Post by Guest » Wed Nov 19, 2008 4:40 pm

stay true to the program, my scary thoughts are all gone now!

Guest

Post by Guest » Wed Nov 19, 2008 6:06 pm

I know the feeling all too well of an obsessive thought. You convince yourself of something and it doesnt leave your head for along time!! It gets better, with meds and positive thinking and changing the thought. This horrible thought of mine is slowly going away. Thinking about the same thing every minute of every day for the last almost 3 months is hard. but you get to see how strong u are and u know you will come out of it and everything will be ok. I look back and I NEVER want to be where I was. I got where I am from this program, meds, positive thinking, journaling, and therapy. Do not give up!!

Guest

Post by Guest » Thu Nov 20, 2008 3:40 am

thanks for the support guys, it really helps when you see people that can tell you that your not going crazy. i just dont understand why i cant stop thinking this way? im almost convinced i have done something wrong and that im being punished for it? how do you tell the difference from reality to an obsessive thought? ive thought about medications but my doctor is hesitant to put me on them because he knows they can become addictive, and i would have to agree, i am afraid of them. i dont want to depend on a medication. but im going to see my doctor soon, and will definitely bring it up!

Guest

Post by Guest » Thu Nov 20, 2008 4:59 am

I am copying the post I made yesterday regarding this exact same issue.
Trust me guys!! YOu can SO get over this!!

Hi there,

I can totally relate with all of you. I suffered for about three years with OST's. (Obsessive Scary Thoughts).
I can now say that this symptoms( because it is a symptom of anxiety) has subsided 95%. I say 95% because, everybody has wierd, sometimes disturbing thoughts, every now and then. The difference between a "normal" person and someone who suffers with this symptom of anxiety, is in the reaction (aka the POWER for the thought to keep recurring) to them.
THEY can NOT hurt you, nor will they.

Please do not get discouraged and keep practicing underreacting to them. It can seem hard at first, Trust me I was there.
I used to say, "But what do you do when it pops up every three seconds! Keep underreacting? Yeah right?"
I felt like such a VICTIM all the time. I'm not and never was. I was just telling myself that I was.
There is nothing wrong with you except that you are probably distracting yourself from something that is truly bothering you. (SOmetimes you may not know what it is or it can take you a few years! like me)
But once you figure out what is bothering you, then you can deal wiht that issue and stop scaring y ourself with untru thoughts.
My issue was/is being my own safe independent person.
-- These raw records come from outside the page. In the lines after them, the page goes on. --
(* ===== verification/StrMatch.v ===== *)
(** The pattern matcher decides whether a name matches one of the alternatives of
    a pattern. *)

From stdpp Require Import base numbers gmap sorting list.
From S2P Require Import Prelude Memory Str StrThms.

Implicit Types m : mem.

(** ** Patterns

    A question mark stands for any character, a star for any string without a
    slash and two stars for any string. *)
Inductive matches : list Z → list Z → Prop :=
  | matches_end : matches [] []
  | matches_any p c w : matches p w → matches (63 :: p) (c :: w)
  | matches_star p u w : 47 ∉ u → matches p w → matches (42 :: p) (u ++ w)
  | matches_stars p u w : matches p w → matches (42 :: 42 :: p) (u ++ w)
  | matches_char c p w : c ≠ 42 → matches p w → matches (c :: p) (c :: w).

(** The alternatives, which bars separate. *)
Fixpoint alternatives (p : list Z) : list (list Z) :=
  match p with
  | [] => [[]]
  | c :: p =>
      if c =? 124 then [] :: alternatives p
      else match alternatives p with a :: l => (c :: a) :: l | [] => [[c]] end
  end.

Lemma matches_nil_inv w : matches [] w ↔ w = [].
Proof. split; [by inversion 1|intros ->; constructor]. Qed.

Lemma matches_star_weaken p w : matches (42 :: p) w → ∃ u w', w = u ++ w' ∧ matches p w'.
Proof.
  inversion 1; subst; [by eexists _, _| |done]. eexists _, _. split; [done|]. by apply (matches_star _ []); [apply not_elem_of_nil|].
Qed.

Lemma matches_stars_iff p w : matches (42 :: 42 :: p) w ↔ ∃ k, (k ≤ length w)%nat ∧ matches p (drop k w).
Proof.
  split.
  - intros (u & w1 & -> & (u2 & w2 & -> & H)%matches_star_weaken)%matches_star_weaken.
    exists (length u + length u2)%nat. rewrite !length_app. split; [lia|].
    rewrite app_assoc, <-length_app. by rewrite drop_app_length.
  - intros (k & _ & H). rewrite <-(take_drop k w). by constructor.
Qed.

Lemma matches_star_iff p w : head p ≠ Some 42 →
  matches (42 :: p) w ↔ ∃ k, (k ≤ length w)%nat ∧ 47 ∉ take k w ∧ matches p (drop k w).
Proof.
  intros Hp. split.
  - inversion 1; subst; [|done|done]. exists (length u). rewrite length_app, take_app_length, drop_app_length. split; [lia|done].
  - intros (k & _ & Hk & H). rewrite <-(take_drop k w). by constructor.
Qed.

Lemma matches_any_iff p c w : matches (63 :: p) (c :: w) ↔ matches p w.
Proof. split; [by inversion 1|by constructor]. Qed.

Lemma matches_char_iff c p d w : c ≠ 42 → c ≠ 63 → matches (c :: p) (d :: w) ↔ c = d ∧ matches p w.
Proof. intros H1 H2. split; [by inversion 1|]. intros [-> H]. by constructor. Qed.

Lemma matches_cons_nil c p : c ≠ 42 → ¬ matches (c :: p) [].
Proof. intros Hc. inversion 1; simplify_list_eq. Qed.

(** ** Lengths of spans *)

(** How many characters come before the first one outside, or inside, [D]. *)
Fixpoint span_len (in_set : bool) (D l : list Z) : nat :=
  match l with
  | [] => O
  | c :: l => if eqb (bool_decide (c ∈ D)) in_set then S (span_len in_set D l) else O
  end.

Lemma span_run fuel N in_set m s set l D i : cstr m (s + i) l → cstr m set D → (length D < N)%nat → 0 < set →
  (length l < fuel)%nat → span_loop fuel N in_set m s set i = Some (i + Z.of_nat (span_len in_set D l)).
Proof.
  intros H HD HN Hs. revert fuel i H. induction l as [|c l IH]; intros [|fuel] i H Hf; cbn [length] in *; try lia;
    cbn [span_loop span_len].
  - cbn [cstr] in H. rewrite H. cbn. f_equal. lia.
  - destruct H as (H & Hc & Hl). rewrite H, (proj2 (Z.eqb_neq c 0)) by done. cbn [negb].
    destruct (strchr_set N m set D c HD HN Hs) as (q & -> & Eq). cbn [mbind option_bind]. rewrite Eq, negb_involutive.
    destruct (eqb _ _); [|f_equal; lia]. rewrite (IH fuel (i + 1)) by (try lia; by replace (s + (i + 1)) with (s + i + 1) by lia).
    f_equal. lia.
Qed.

(** [strspn] and [strcspn] count the characters up to the first one that is not,
    or is, in the set. *)
Theorem strspn_correct N m s set l D : cstr m s l → cstr m set D → (length l < N)%nat → (length D < N)%nat → 0 < set →
  strspn N m s set = Some (Z.of_nat (span_len true D l)) ∧ strcspn N m s set = Some (Z.of_nat (span_len false D l)).
Proof.
  intros H HD HN HN2 Hs. split; apply (span_run N N _ m s set l D 0); try done; by rewrite Z.add_0_r.
Qed.

Lemma span_len_le b D l : (span_len b D l ≤ length l)%nat.
Proof. induction l as [|c l IH]; cbn [span_len length]; [lia|]. destruct (eqb _ _); lia. Qed.

(** A prefix avoids the slash exactly when it is no longer than the span. *)
Lemma span_len_take k l c : (k ≤ length l)%nat → (k ≤ span_len false [c] l)%nat ↔ c ∉ take k l.
Proof.
  revert k. induction l as [|d l IH]; intros [|k] Hk; cbn [length span_len take] in *; try lia;
    try (split; [intros _; apply not_elem_of_nil|lia]).
  rewrite not_elem_of_cons. destruct (decide (d = c)) as [->|Hd].
  - rewrite bool_decide_eq_true_2 by by left. cbn [eqb]. split; [lia|]. tauto.
  - rewrite bool_decide_eq_false_2 by by rewrite list_elem_of_singleton. cbn [eqb]. rewrite <-(IH k) by lia.
    split; [intros ?; split; [congruence|lia]|intros [_ ?]; lia].
Qed.

(** ** One alternative *)

(** The bytes at [p] are [l], which has no null character. *)
Fixpoint chars m (p : Z) (l : list Z) : Prop :=
  match l with [] => True | c :: l => getb m p = c ∧ c ≠ 0 ∧ chars m (p + 1) l end.

Definition answers (r : option Z) (P : Prop) : Prop := (r = Some 1 ∧ P) ∨ (r = Some 0 ∧ ¬ P).

Lemma answers_iff r P Q : answers r P → (P ↔ Q) → answers r Q.
Proof. unfold answers. tauto. Qed.

(** The loop over the rests of the string. *)
Lemma star_run f string w (P : list Z → Prop) n : (∀ k, (k < n)%nat → answers (f (string + Z.of_nat k)) (P (drop k w))) →
  answers (star_loop f string n) (∃ k, (k < n)%nat ∧ P (drop k w)).
Proof.
  induction n as [|n IH]; intros Hf; cbn [star_loop].
  - right. split; [done|]. intros (k & Hk & _). lia.
  - destruct (Hf n ltac:(lia)) as [[-> HP]|[-> HP]]; cbn [mbind option_bind negb Z.eqb].
    + left. split; [done|]. exists n. split; [lia|done].
    + eapply answers_iff; [apply IH; intros k Hk; apply Hf; lia|]. split.
      * intros (k & Hk & Hp). exists k. split; [lia|done].
      * intros (k & Hk & Hp). exists k. split; [|done]. destruct (decide (k = n)) as [->|]; [done|lia].
Qed.

Lemma match_one_run fuel N m slash pattern patlen p string ps w :
  chars m p ps → patlen - (p - pattern) = Z.of_nat (length ps) → getb m (p + Z.of_nat (length ps)) ≠ 42 →
  cstr m string w → cstr m slash [47] → 0 < slash → (length w < N)%nat → (1 < N)%nat → Z.of_nat (length w) < 2 ^ 31 →
  (length ps < fuel)%nat →
  answers (match_one_loop fuel N m slash pattern patlen p string) (matches ps w).
Proof.
  revert pattern patlen p string ps w. induction fuel as [|fuel IH]; intros pattern patlen p string ps w Hp Hlen He Hw Hsl Hs0 HN HN1 Hw31 Hf; [lia|].
  cbn [match_one_loop]. destruct ps as [|c ps]; cbn [length chars] in *.
  { rewrite (proj2 (Z.ltb_ge _ _)) by lia. destruct w as [|d w]; cbn [cstr] in Hw.
    - rewrite Hw. left. split; [done|]. constructor.
    - destruct Hw as (-> & Hd & _). rewrite (proj2 (Z.eqb_neq d 0)) by done. right. split; [done|]. by rewrite matches_nil_inv. }
  rewrite (proj2 (Z.ltb_lt _ _)) by lia. destruct Hp as (Hc & Hc0 & Hp). rewrite Hc.
  assert (Hnext : ∀ d w', w = d :: w' → answers (match_one_loop fuel N m slash pattern patlen (p + 1) (string + 1)) (matches ps w')).
  { intros d w' ->. destruct Hw as (_ & _ & Hw). cbn [length] in *. apply IH; try done; try lia. by replace (p + 1 + Z.of_nat (length ps)) with (p + Z.of_nat (S (length ps))) by lia. }
  destruct (Z.eqb_spec c 63) as [->|H63].
  { destruct w as [|d w]; cbn [cstr] in Hw.
    - rewrite Hw. cbn. right. split; [done|]. by apply matches_cons_nil.
    - destruct Hw as (Hd & Hd0 & _). rewrite Hd, (proj2 (Z.eqb_neq d 0)) by done. cbn [negb andb].
      eapply answers_iff; [by eapply Hnext|]. symmetry. apply matches_any_iff. }
  cbn [andb]. destruct (Z.eqb_spec c 42) as [->|H42].
  2: { destruct w as [|d w]; cbn [cstr] in Hw.
    - rewrite Hw, (proj2 (Z.eqb_neq c 0)) by done. right. split; [done|]. by apply matches_cons_nil.
    - destruct Hw as (Hd & Hd0 & _). rewrite Hd. destruct (Z.eqb_spec c d) as [->|Hcd]; cbn [negb].
      + eapply answers_iff; [by eapply Hnext|]. rewrite matches_char_iff by done. tauto.
      + right. split; [done|]. rewrite matches_char_iff by done. tauto. }
  assert (Hstar : ∀ q qs i, chars m q qs → getb m (q + Z.of_nat (length qs)) ≠ 42 → patlen - (q - pattern) = Z.of_nat (length qs) →
    (length qs < fuel)%nat → 0 ≤ i ≤ Z.of_nat (length w) →
    answers (star_loop (match_one_loop fuel N m slash q (patlen - (q - pattern)) q) string (Z.to_nat (i + 1)))
      (∃ k, (k < Z.to_nat (i + 1))%nat ∧ matches qs (drop k w))).
  { intros q qs i Hq Hqe Hql Hqf Hi. apply (star_run _ string w (matches qs)). intros k Hk.
    apply IH; try done; try lia; [apply cstr_drop; [done|lia]|rewrite length_drop; lia..]. }
  destruct (Z.eqb_spec (getb m (p + 1)) 42) as [E42|E42].
  - destruct ps as [|c ps]; cbn [chars length] in *; [exfalso; apply He; by rewrite <-E42; f_equal; lia|].
    destruct Hp as (Hc2 & _ & Hp). assert (c = 42) as -> by congruence.
    rewrite (strlen_ok N m string w) by (done || lia). cbn [mbind option_bind]. rewrite i32_small by lia.
    eapply answers_iff; [apply (Hstar (p + 1 + 1) ps); try done; try lia; by replace (p + 1 + 1 + Z.of_nat (length ps)) with (p + Z.of_nat (S (S (length ps)))) by lia|].
    rewrite matches_stars_iff. split; intros (k & Hk & H); (exists k; split; [lia|done]).
  - destruct (strspn_correct N m string slash w [47]) as [_ Hspn]; [done..|cbn; lia|lia|].
    rewrite Hspn. pose proof (span_len_le false [47] w) as Hle. cbn [mbind option_bind]. rewrite i32_small by lia.
    eapply answers_iff; [apply (Hstar (p + 1) ps); try done; try lia; by replace (p + 1 + Z.of_nat (length ps)) with (p + Z.of_nat (S (length ps))) by lia|].
    rewrite matches_star_iff.
    2: { destruct ps as [|d ps]; [done|]. cbn [chars] in Hp. destruct Hp as (Hd & _). cbn. congruence. }
    split.
    + intros (k & Hk & H). exists k. split; [lia|]. split; [|done]. apply span_len_take; lia.
    + intros (k & Hk & Hn & H). exists k. split; [|done]. apply span_len_take in Hn; lia.
Qed.

(** ** The alternatives *)

Lemma alternatives_last l : 124 ∉ l → alternatives l = [l].
Proof.
  induction l as [|c l IH]; intros Hn; [done|]. apply not_elem_of_cons in Hn as [Hc Hn]. cbn [alternatives].
  rewrite (proj2 (Z.eqb_neq c 124)) by done. by rewrite IH.
Qed.

Lemma alternatives_bar l1 l2 : 124 ∉ l1 → alternatives (l1 ++ 124 :: l2) = l1 :: alternatives l2.
Proof.
  induction l1 as [|c l1 IH]; intros Hn; [done|]. apply not_elem_of_cons in Hn as [Hc Hn]. cbn [app alternatives].
  rewrite (proj2 (Z.eqb_neq c 124)) by done. by rewrite IH.
Qed.

Lemma chars_app m s l1 l2 : cstr m s (l1 ++ l2) → chars m s l1.
Proof. revert s. induction l1 as [|c l1 IH]; intros s; [done|]. cbn [app cstr chars]. intros (? & ? & ?). auto. Qed.

Definition matches_some (alts : list (list Z)) (w : list Z) : Prop := ∃ a, a ∈ alts ∧ matches a w.

Lemma match_run fuel N m slash pattern string l w : cstr m pattern l → cstr m string w → cstr m slash [47] →
  0 < pattern → 0 < slash → (length w < N)%nat → (1 < N)%nat → (length l < N)%nat →
  Z.of_nat (length l) < 2 ^ 31 → Z.of_nat (length w) < 2 ^ 31 → (length l < fuel)%nat →
  answers (match_loop fuel N m slash pattern string) (matches_some (alternatives l) w).
Proof.
  revert pattern l. induction fuel as [|fuel IH]; intros pattern l Hp Hw Hsl Hp0 Hs0 HN HN1 HNl Hl31 Hw31 Hf; [lia|].
  cbn [match_loop]. rewrite (strchr_correct N m pattern l 124 Hp HNl) by lia. cbn [mbind option_bind].
  assert (Hone : ∀ l1 l2, l = l1 ++ l2 → getb m (pattern + Z.of_nat (length l1)) ≠ 42 →
    answers (match_one N m slash pattern (i32 (Z.of_nat (length l1))) string) (matches l1 w)).
  { intros l1 l2 -> He. rewrite length_app in *. rewrite i32_small by lia. apply match_one_run; try done; try lia.
    by eapply chars_app. }
  destruct (index_of 124 l) as [j|] eqn:Ej.
  - apply index_of_Some in Ej as [Ej Hnot]. pose proof (lookup_lt_Some _ _ _ Ej) as Hj.
    rewrite (proj2 (Z.eqb_neq _ 0)) by lia. replace (pattern + Z.of_nat j - pattern) with (Z.of_nat (length (take j l))) by (rewrite length_take_le; lia).
    destruct (cstr_nth _ _ _ _ _ Hp Ej) as [Ebar _].
    assert (El : l = take j l ++ 124 :: drop (S j) l) by by rewrite <-(drop_S _ _ _ Ej), take_drop.
    assert (Ea : alternatives l = take j l :: alternatives (drop (S j) l)) by by rewrite El at 1; apply alternatives_bar.
    rewrite Ea. destruct (Hone (take j l) (124 :: drop (S j) l) El) as [[-> H]|[-> H]].
    { rewrite length_take_le, Ebar by lia. done. }
    + cbn. left. split; [done|]. exists (take j l). split; [by left|done].
    + cbn [mbind option_bind negb Z.eqb]. eapply answers_iff.
      * apply (IH (pattern + Z.of_nat j + 1) (drop (S j) l)); try done; try (rewrite length_drop; lia); try lia.
        replace (pattern + Z.of_nat j + 1) with (pattern + Z.of_nat (S j)) by lia. apply cstr_drop; [done|lia].
      * unfold matches_some. setoid_rewrite elem_of_cons. split; [naive_solver|]. intros (a & [->|Ha] & Hm); [done|by exists a].
  - apply index_of_None in Ej. rewrite (strlen_ok N m pattern l Hp) by lia. cbn [Z.eqb mbind option_bind].
    eapply answers_iff; [apply (Hone l []); [by rewrite app_nil_r|by rewrite (cstr_end _ _ _ Hp)]|].
    rewrite alternatives_last by done. unfold matches_some. setoid_rewrite list_elem_of_singleton. naive_solver.
Qed.

(** C31. match returns 1 exactly when the name matches one of the alternatives of the pattern, where
    a question mark stands for any character, a star for any string without a slash and two stars
    for any string, and 0 otherwise; it always returns. *)
Theorem match_correct N m slash pattern string l w : cstr m pattern l → cstr m string w → cstr m slash [47] →
  0 < pattern → 0 < slash → (length w < N)%nat → (length l < N)%nat → (1 < N)%nat →
  Z.of_nat (length l) < 2 ^ 31 → Z.of_nat (length w) < 2 ^ 31 →
  ∃ r, match_ N m slash pattern string = Some r ∧ (r = 0 ∨ r = 1) ∧
    (r = 1 ↔ ∃ a, a ∈ alternatives l ∧ matches a w).
Proof.
  intros Hp Hw Hsl Hp0 Hs0 HN HNl HN1 Hl Hw31.
  destruct (match_run N N m slash pattern string l w) as [[E H]|[E H]]; try done; [exists 1|exists 0]; (split; [exact E|]).
  - split; [by right|done].
  - split; [by left|]. split; [done|]. intros H'. by destruct H.
Qed.
(* ===== verification/StrWit.v ===== *)
(** Strings in a concrete memory: instances of the theorems, and calls that do not
    do what they mean to. *)

From stdpp Require Import base numbers gmap sorting list.
From S2P Require Import Prelude Memory Str StrThms StrMatch.

(** The string [l] at [a], with its null character. *)
Fixpoint poke (a : Z) (l : list Z) (m : mem) : mem :=
  match l with [] => putb m a 0 | c :: l => poke (a + 1) l (putb m a c) end.

Definition cstr_b (m : mem) (s : Z) (l : list Z) : bool :=
  forallb (λ ic, (getb m (s + Z.of_nat ic.1) =? ic.2) && negb (ic.2 =? 0)) (imap pair l) &&
  (getb m (s + Z.of_nat (length l)) =? 0).

Lemma cstr_check m s l : cstr_b m s l = true → cstr m s l.
Proof.
  unfold cstr_b. intros [H E]%andb_prop. apply Z.eqb_eq in E. apply cstr_intro; [|done]. intros i c Hi.
  rewrite forallb_forall in H. specialize (H (i, c)). cbn in H.
  assert (Hin : In (i, c) (imap pair l)).
  { apply list_elem_of_In, list_elem_of_lookup. exists i. by rewrite list_lookup_imap, Hi. }
  specialize (H Hin). zb. by split.
Qed.

Ltac cstr := apply cstr_check; vm_compute; reflexivity.

(** "banana" at 0x100, "nan" at 0x200, "an" at 0x300, a slash at 0x400. *)
Definition banana : list Z := [98; 97; 110; 97; 110; 97].
Definition mem0 : mem := poke 0x400 [47] (poke 0x300 [97; 110] (poke 0x200 [110; 97; 110] (poke 0x100 banana ∅))).

Lemma strstr_correct_witness : strstr 10 mem0 0x100 0x200 = Some 0x102 ∧ first_occurrence [110; 97; 110] banana 2.
Proof.
  destruct (strstr_correct 10 mem0 0x100 0x200 banana [110; 97; 110]) as (r & E & H);
    [cstr|cstr|done|cbn; lia|cbn; lia|done|done|].
  assert (Er : r = 0x102) by (vm_compute in E; congruence). subst r. split; [exact E|].
  destruct H as [[? _]|(i & Hi & H)]; [done|]. assert (i = 2%nat) as -> by lia. exact H.
Defined.

Lemma memmove_correct_witness : getb (memmove mem0 0x101 0x100 5) 0x105 = 110 ∧ getb (memmove mem0 0x101 0x100 5) 0x101 = 98.
Proof.
  split.
  - rewrite (memmove_correct mem0 0x101 0x100 5 0x105) by done. vm_compute. reflexivity.
  - rewrite (memmove_correct mem0 0x101 0x100 5 0x101) by done. vm_compute. reflexivity.
Defined.

(** "  -0x7fz" in base 16, and in the base that its prefix tells. *)
Definition mem_num : mem := poke 0x100 [32; 32; 45; 48; 120; 55; 102; 122] ∅.

Lemma strtol_correct_witness :
  strtol 10 mem_num 0x100 0x200 16 = Some (-127, st32 mem_num 0x200 0x107) ∧
  strtol 10 mem_num 0x100 0x200 0 = Some (-127, st32 mem_num 0x200 0x107) ∧
  strtol 10 mem_num 0x103 0x200 10 = Some (0, st32 mem_num 0x200 0x104).
Proof.
  split_and!.
  - apply (strtol_correct 10 mem_num 0x100 0x200 16 16 [32; 32] [45] true [48; 120] [55; 102] [7; 15] [122]);
      [done|cstr|by repeat constructor|constructor|by constructor|by repeat constructor|done|done|cbn; lia].
  - apply (strtol_correct 10 mem_num 0x100 0x200 0 16 [32; 32] [45] true [48; 120] [55; 102] [7; 15] [122]);
      [done|cstr|by repeat constructor|constructor|by constructor|by repeat constructor|done|done|cbn; lia].
  - apply (strtol_correct 10 mem_num 0x103 0x200 10 10 [] [] false [] [48] [0] [120; 55; 102; 122]);
      [done|cstr|done|constructor|by constructor|by repeat constructor|done|done|cbn; lia].
Defined.

(** "  one,two , " with the delimiters blank and comma, the variable at 0x300. *)
Definition csv : list Z := [32; 32; 111; 110; 101; 44; 116; 119; 111; 32; 44; 32].
Definition mem_tok : mem := poke 0x200 [32; 44] (poke 0x100 csv ∅).

Lemma strtok_correct_witness : ∃ m', strtok_all 20 0x200 0x300 13 mem_tok 0x100 = Some ([0x102; 0x106], m') ∧
  cstr m' 0x102 [111; 110; 101] ∧ cstr m' 0x106 [116; 119; 111].
Proof.
  destruct (strtok_correct 20 0x200 0x300 [32; 44] 13 mem_tok 0x100 csv) as (rs & m' & E & H & _).
  - split; [cstr|cstr|by vm_compute|cbn; lia|cbn; lia|cbn; lia|cbn; lia].
  - cbn. lia.
  - assert (Er : rs = [0x102; 0x106]).
    { apply (f_equal (fmap fst)) in E. vm_compute in E. congruence. }
    subst rs. exists m'. split; [exact E|]. assert (Et : tokens [32; 44] csv = [[111; 110; 101]; [116; 119; 111]]) by by vm_compute.
    rewrite Et in H. apply Forall2_cons in H as [H1 H]. apply Forall2_cons in H as [H2 _]. split; [exact H1|exact H2].
Defined.

(** "x|b*a" matches "banana", "x|b*n" does not. *)
Definition mem_pat : mem := poke 0x500 [120; 124; 98; 42; 97] mem0.

Lemma match_correct_witness : match_ 10 mem_pat 0x400 0x500 0x100 = Some 1 ∧ matches_some [[120]; [98; 42; 97]] banana.
Proof.
  destruct (match_correct 10 mem_pat 0x400 0x500 0x100 [120; 124; 98; 42; 97] banana) as (r & E & _ & H);
    [cstr|cstr|cstr|done|done|cbn; lia|cbn; lia|lia|done|done|].
  assert (Er : r = 1) by (vm_compute in E; congruence). subst r. split; [exact E|]. exact (proj1 H eq_refl).
Defined.

(** ** Findings *)

(** Finding: the difference of two characters is cut to a signed character, so that
    a string comes before one that it should follow. *)
Theorem strcmp_wraps : strcmp 5 (poke 0x10 [0x81] (poke 0x20 [0x01] ∅)) 0x10 0x20 = Some (-128).
Proof. by vm_compute. Qed.

(** Finding: [strncpy] with a length of zero copies the whole string. *)
Theorem strncpy_zero : (λ m, cstr_b m 0x10 banana) <$> strncpy 10 mem0 0x10 0x100 0 = Some true.
Proof. by vm_compute. Qed.

(** Finding: "- 5" is read as -5, because blanks are skipped again behind the sign. *)
Theorem strtol_sign_blank : fst <$> strtol 10 (poke 0x10 [45; 32; 53] ∅) 0x10 0 10 = Some (-5).
Proof. by vm_compute. Qed.

(** Finding: of "0xz" in base 16 the "0x" is dropped although no digit follows: the
    number stops at the "z" and not at the "x". *)
Theorem strtoul_prefix : (λ r, (r.1, ld32 r.2 0x100)) <$> strtoul 10 (poke 0x10 [48; 120; 122] ∅) 0x10 0x100 16 = Some (0, 0x12).
Proof. by vm_compute. Qed.

(** Finding: the null character of a string is not found. *)
Theorem strchr_nul : strchr 10 mem0 0x100 0 = Some 0.
Proof. by vm_compute. Qed.

(** Finding: after a string that holds no token, the next call goes on in the string
    before it: "a b" and then blanks. *)
Definition mem_two : mem := poke 0x30 [32] (poke 0x20 [32; 32] (poke 0x10 [97; 32; 98] ∅)).

Theorem strtok_stale :
  ('(r1, m) ← strtok 10 mem_two 0x100 0x10 0x30;
   '(r2, m) ← strtok 10 m 0x100 0x20 0x30;
   '(r3, m) ← strtok 10 m 0x100 0 0x30;
   Some (r1, r2, r3)) = Some (0x10, 0, 0x12).
Proof. by vm_compute. Qed.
Knowing that only I make myself feel better and knowing that it's in my control.

The following website helped me tremendously with OST's.

<A HREF="http://ezinearticles.com/?How-to-elimin ... &id=231502" TARGET=_blank>http://ezinearticles.com/?How-to-elimin ... =231502</A>

Trust me. You'll be fine. Even if the thought pops up again, again, and again.. Keep UNDERREACTING. I cannot stress how important that is.
Eventually they stop coming and you hear from them less and less.
Also- You do not need to have OCD to have Obsessive Scary Thoughts. Lucinda taught me that and I learned that from many different sources. Some like to label it "Pure O" or "OCD" but sometimes its just plain old "ANXIETY!!"

Good luck!!!
YOu are all going to overcome this!!!!